A nona edição da revista Tangerine está finalmente pronta e com ela, tivemos diversas surpresas que vieram juntamente com o grande número de inscrições. Pela primeira vez transpusemos as fronteiras do estado de Minas Gerais e tivemos alcance nacional com inscritos de São Paulo (capital e interior), Rio de Janeiro, Pernambuco, Paraíba, Brasília, Paraná e Rio grande do Sul.

Pela primeira vez também, temos, como convidados na curadoria das imagens, o professor doutor em Belas-artes/fotografia pela Universidade de Lisboa, Guilherme Tosetto e a professora doutora em Design pela UEMG, Cristiane Gusmão Nery. Dentre os muitos autores inscritos, alguns se destacaram e foram selecionadas para esta edição, os quais apresentamos aqui:

Ana Flora Gomes nos traz sua visão muito particular do universo feminino. Angelo Arantes com sua série “Devaneios” reconstrói no visual monocromático, suas impressões, percepções e sua visão de mundo.

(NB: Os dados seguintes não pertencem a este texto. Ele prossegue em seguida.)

(* ===== verification/Gas.v ===== *)
(** * core/vm/gas_table.go and core/vm/operations_acl.go: dynamic gas

    Each function takes the requested memory size and runs over the frame whose
    stack, memory, contract and state it consults. *)

From S2P Require Import Prelude Common Params Uint256 Machine Tx Vm Interpreter.

Section gas.
Context {S : Type} `{StateDB S} `{Uint256}.

Definition gasFunc : Type := Z → Exec S Z.

Definition safe_add (x y : Z) : Exec S Z :=
  let '(r, overflow) := SafeAdd x y in if overflow : bool then throw ErrGasUintOverflow else mret r.
Definition safe_mul (x y : Z) : Exec S Z :=
  let '(r, overflow) := SafeMul x y in if overflow : bool then throw ErrGasUintOverflow else mret r.
Definition uint64_or_overflow (x : Z) : Exec S Z :=
  let '(r, overflow) := Uint64WithOverflow x in if overflow : bool then throw ErrGasUintOverflow else mret r.

Definition of_sum {A} (r : VmError + A) : Exec S A :=
  match r with inl err => throw err | inr a => mret a end.

Definition memory_gas (memorySize : Z) : Exec S Z :=
  m ← gets f_mem;
  let '(m, r) := memoryGasCost m memorySize in
  _ ← put_mem m;
  of_sum r.

Definition self_Address : Exec S Address := gets (λ f, contract_Address (f_contract f)).
Definition contract_Gas : Exec S Z := gets (λ f, Gas (f_contract f)).
Definition AddRefund_ (g : Z) : Exec S unit := db ← get_db; put_db (AddRefund g db).
Definition SubRefund_ (g : Z) : Exec S unit := db ← get_db; db ← lift (SubRefund g db); put_db db.
Definition when (b : bool) (m : Exec S unit) : Exec S unit := if b then m else mret tt.

(** [common.Address(x.Bytes20())] and [common.Hash(x.Bytes32())] *)
Definition to_address (x : Z) : Address := be_val (Bytes20 x).
Definition to_hash (x : Z) : Hash := be_val (Bytes32 x).

Definition memoryCopierGas (stackpos : Z) : gasFunc := λ memorySize,
  gas ← memory_gas memorySize;
  words ← back stackpos;
  words ← uint64_or_overflow words;
  words ← safe_mul (toWordSize words) CopyGas;
  safe_add gas words.

Definition gasCallDataCopy : gasFunc := memoryCopierGas 2.
Definition gasCodeCopy : gasFunc := memoryCopierGas 2.
Definition gasExtCodeCopy : gasFunc := memoryCopierGas 3.
Definition gasReturnDataCopy : gasFunc := memoryCopierGas 2.

(** The refunds of a dirty slot, common to the net-metered schedules. *)
Definition dirty_refunds (original current value clear reset_clear reset : Z) : Exec S unit :=
  _ ← when (negb (original =? 0))
        (if current =? 0 then SubRefund_ clear else when (value =? 0) (AddRefund_ clear));
  when (original =? value)
    (if original =? 0 then AddRefund_ reset_clear else AddRefund_ reset).

Definition gasSStore : gasFunc := λ _,
  y ← back 1; x ← back 0;
  addr ← self_Address;
  db ← get_db;
  r ← rules;
  let current := GetState db addr (to_hash x) in
  if IsPetersburg r || negb (IsConstantinople r) then
    if (current =? 0) && negb (Sign y =? 0) then mret SstoreSetGas
    else if negb (current =? 0) && (Sign y =? 0) then
      _ ← AddRefund_ SstoreRefundGas; mret SstoreClearGas
    else mret SstoreResetGas
  else
    let value := to_hash y in
    if current =? value then mret NetSstoreNoopGas
    else
      let original := GetCommittedState db addr (to_hash x) in
      if original =? current then
        if original =? 0 then mret NetSstoreInitGas
        else _ ← when (value =? 0) (AddRefund_ NetSstoreClearRefund); mret NetSstoreCleanGas
      else
        _ ← dirty_refunds original current value NetSstoreClearRefund NetSstoreResetClearRefund NetSstoreResetRefund;
        mret NetSstoreDirtyGas.

Definition gasSStoreEIP2200 : gasFunc := λ _,
  g ← contract_Gas;
  if g <=? SstoreSentryGasEIP2200 then throw ErrReentrancySentry
  else
    y ← back 1; x ← back 0;
    addr ← self_Address;
    db ← get_db;
    let current := GetState db addr (to_hash x) in
    let value := to_hash y in
    if current =? value then mret SloadGasEIP2200
    else
      let original := GetCommittedState db addr (to_hash x) in
      if original =? current then
        if original =? 0 then mret SstoreSetGasEIP2200
        else _ ← when (value =? 0) (AddRefund_ SstoreClearsScheduleRefundEIP2200); mret SstoreResetGasEIP2200
      else
        _ ← dirty_refunds original current value SstoreClearsScheduleRefundEIP2200
              (SstoreSetGasEIP2200 - SloadGasEIP2200) (SstoreResetGasEIP2200 - SloadGasEIP2200);
        mret SloadGasEIP2200.

Definition makeGasLog (n : Z) : gasFunc := λ memorySize,
  requestedSize ← back 1;
  requestedSize ← uint64_or_overflow requestedSize;
  gas ← memory_gas memorySize;
  gas ← safe_add gas LogGas;
  gas ← safe_add gas (n * LogTopicGas);
  memorySizeGas ← safe_mul requestedSize LogDataGas;
  safe_add gas memorySizeGas.

Definition gasKeccak256 : gasFunc := λ memorySize,
  gas ← memory_gas memorySize;
  wordGas ← back 1;
  wordGas ← uint64_or_overflow wordGas;
  wordGas ← safe_mul (toWordSize wordGas) Keccak256WordGas;
  safe_add gas wordGas.

Definition pureMemoryGascost : gasFunc := memory_gas.

Definition gasCreate2 : gasFunc := λ memorySize,
  gas ← memory_gas memorySize;
  wordGas ← back 2;
  wordGas ← uint64_or_overflow wordGas;
  wordGas ← safe_mul (toWordSize wordGas) Keccak256WordGas;
  safe_add gas wordGas.

Definition gasExp (perByte : Z) : gasFunc := λ _,
  st ← gets f_stack;
  exponent ← lift (st_at st (st_len st - 2));
  let expByteLen := (BitLen exponent + 7) / 8 in
  safe_add (expByteLen * perByte) ExpGas.

Definition gasExpFrontier : gasFunc := gasExp ExpByteFrontier.
Definition gasExpEIP158 : gasFunc := gasExp ExpByteEIP158.

(** ** Calls: the gas given to the callee is kept in [callGasTemp] *)

Definition call_gas (gas : Z) : Exec S Z :=
  r ← rules;
  available ← contract_Gas;
  requested ← back 0;
  g ← of_sum (callGas (IsEIP150 r) available gas requested);
  _ ← modify_evm (λ e, set_callGasTemp e g);
  safe_add gas g.

Definition gasCall : gasFunc := λ memorySize,
  v ← back 2;
  a ← back 1;
  let transfersValue := negb (IsZero v) in
  let address := to_address a in
  r ← rules;
  db ← get_db;
  let gas := if IsEIP158 r then
               if transfersValue && Empty db address then CallNewAccountGas else 0
             else if negb (Exist db address) then CallNewAccountGas else 0 in
  let gas := gas + (if transfersValue then CallValueTransferGas else 0) in
  memoryGas ← memory_gas memorySize;
  gas ← safe_add gas memoryGas;
  call_gas gas.

Definition gasCallCode : gasFunc := λ memorySize,
  memoryGas ← memory_gas memorySize;
  v ← back 2;
  let gas := if negb (Sign v =? 0) then CallValueTransferGas else 0 in
  gas ← safe_add gas memoryGas;
  call_gas gas.

Definition gasDelegateCall : gasFunc := λ memorySize, gas ← memory_gas memorySize; call_gas gas.
Definition gasStaticCall : gasFunc := λ memorySize, gas ← memory_gas memorySize; call_gas gas.

Definition gasSelfdestruct : gasFunc := λ _,
  r ← rules;
  addr ← self_Address;
  db ← get_db;
  gas ← (if IsEIP150 r then
           a ← back 0;
           let address := to_address a in
           mret (SelfdestructGasEIP150 +
             (if IsEIP158 r then
                if Empty db address && negb (GetBalance db addr =? 0) then CreateBySelfdestructGas else 0
              else if negb (Exist db address) then CreateBySelfdestructGas else 0))
         else mret 0);
  _ ← when (negb (HasSuicided db addr)) (AddRefund_ SelfdestructRefundGas);
  mret gas.

(** ** operations_acl.go *)

Definition makeGasSStoreFunc (clearingRefund : Z) : gasFunc := λ _,
  g ← contract_Gas;
  if g <=? SstoreSentryGasEIP2200 then throw ErrReentrancySentry
  else
    y ← back 1; x ← back 0;
    addr ← self_Address;
    let slot := to_hash x in
    db ← get_db;
    let current := GetState db addr slot in
    let '(addrPresent, slotPresent) := SlotInAccessList db addr slot in
    let cost := if slotPresent : bool then 0 else ColdSloadCostEIP2929 in
    _ ← when (negb slotPresent)
          (_ ← put_db (AddSlotToAccessList addr slot db);
           if addrPresent : bool then mret tt else lift (Panic ExplicitPanic));
    let value := to_hash y in
    if current =? value then mret (cost + WarmStorageReadCostEIP2929)
    else
      db ← get_db;
      let original := GetCommittedState db addr slot in
      if original =? current then
        if original =? 0 then mret (cost + SstoreSetGasEIP2200)
        else
          _ ← when (value =? 0) (AddRefund_ clearingRefund);
          mret (cost + (SstoreResetGasEIP2200 - ColdSloadCostEIP2929))
      else
        _ ← dirty_refunds original current value clearingRefund
              (SstoreSetGasEIP2200 - WarmStorageReadCostEIP2929)
              ((SstoreResetGasEIP2200 - ColdSloadCostEIP2929) - WarmStorageReadCostEIP2929);
        mret (cost + WarmStorageReadCostEIP2929).

Definition gasSLoadEIP2929 : gasFunc := λ _,
  loc ← back 0;
  addr ← self_Address;
  db ← get_db;
  let slot := to_hash loc in
  if snd (SlotInAccessList db addr slot) then mret WarmStorageReadCostEIP2929
  else _ ← put_db (AddSlotToAccessList addr slot db); mret ColdSloadCostEIP2929.

Definition gasExtCodeCopyEIP2929 : gasFunc := λ memorySize,
  gas ← gasExtCodeCopy memorySize;
  a ← back 0;
  db ← get_db;
  let addr := to_address a in
  if negb (AddressInAccessList db addr) then
    _ ← put_db (AddAddressToAccessList addr db);
    safe_add gas (ColdAccountAccessCostEIP2929 - WarmStorageReadCostEIP2929)
  else mret gas.

Definition gasEip2929AccountCheck : gasFunc := λ _,
  a ← back 0;
  db ← get_db;
  let addr := to_address a in
  if negb (AddressInAccessList db addr) then
    _ ← put_db (AddAddressToAccessList addr db);
    mret (ColdAccountAccessCostEIP2929 - WarmStorageReadCostEIP2929)
  else mret 0.

Definition makeCallVariantGasCallEIP2929 (oldCalculator : gasFunc) : gasFunc := λ memorySize,
  a ← back 1;
  db ← get_db;
  let addr := to_address a in
  let warmAccess := AddressInAccessList db addr in
  let coldCost := ColdAccountAccessCostEIP2929 - WarmStorageReadCostEIP2929 in
  _ ← when (negb warmAccess)
        (_ ← put_db (AddAddressToAccessList addr db); use_gas coldCost);
  gas ← oldCalculator memorySize;
  if warmAccess then mret gas
  else
    c ← gets f_contract;
    _ ← put_contract (set_Gas c (wrapU 64 (Gas c + coldCost)));
    mret (wrapU 64 (gas + coldCost)).

Definition gasCallEIP2929 : gasFunc := makeCallVariantGasCallEIP2929 gasCall.
Definition gasDelegateCallEIP2929 : gasFunc := makeCallVariantGasCallEIP2929 gasDelegateCall.
Definition gasStaticCallEIP2929 : gasFunc := makeCallVariantGasCallEIP2929 gasStaticCall.
Definition gasCallCodeEIP2929 : gasFunc := makeCallVariantGasCallEIP2929 gasCallCode.

Definition makeSelfdestructGasFn (refundsEnabled : bool) : gasFunc := λ _,
  a ← back 0;
  addr ← self_Address;
  db ← get_db;
  let address := to_address a in
  let cold := negb (AddressInAccessList db address) in
  _ ← when cold (put_db (AddAddressToAccessList address db));
  db ← get_db;
  let gas := (if cold then ColdAccountAccessCostEIP2929 else 0) +
    (if Empty db address && negb (GetBalance db addr =? 0) then CreateBySelfdestructGas else 0) in
  _ ← when (refundsEnabled && negb (HasSuicided db addr)) (AddRefund_ SelfdestructRefundGas);
  mret gas.

Definition gasSelfdestructEIP2929 : gasFunc := makeSelfdestructGasFn true.
Definition gasSelfdestructEIP3529 : gasFunc := makeSelfdestructGasFn false.
Definition gasSStoreEIP2929 : gasFunc := makeGasSStoreFunc SstoreClearsScheduleRefundEIP2200.
Definition gasSStoreEIP3529 : gasFunc := makeGasSStoreFunc SstoreClearsScheduleRefundEIP3529.
End gas.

Carolina Santana faz um mergulho no sensível por meio de seus autorretratos Eve Olegário resgata o universo místico e simbólico dos orixás presentes no ritual de iniciação desta manifestação religiosa de matriz africana.

Em “Tempo esculpido”, a artista Flávia Sampaio simboliza a passagem do tempo nas formas orgânicas de suas composições fotográficas. De forma irônica, o ensaio “Doces sonhos” de Gabriel Cabral mostra como a fotografia pode representar imagens de pesadelos, o macabro e o perturbador.

Já Gustavo Crivelari nos mostra em “Sete às seis”, o caos dos horários de rush numa grande cidade em imagens experimentais onde o movimento nos faz sentir a pressa daqueles que por ali transitam.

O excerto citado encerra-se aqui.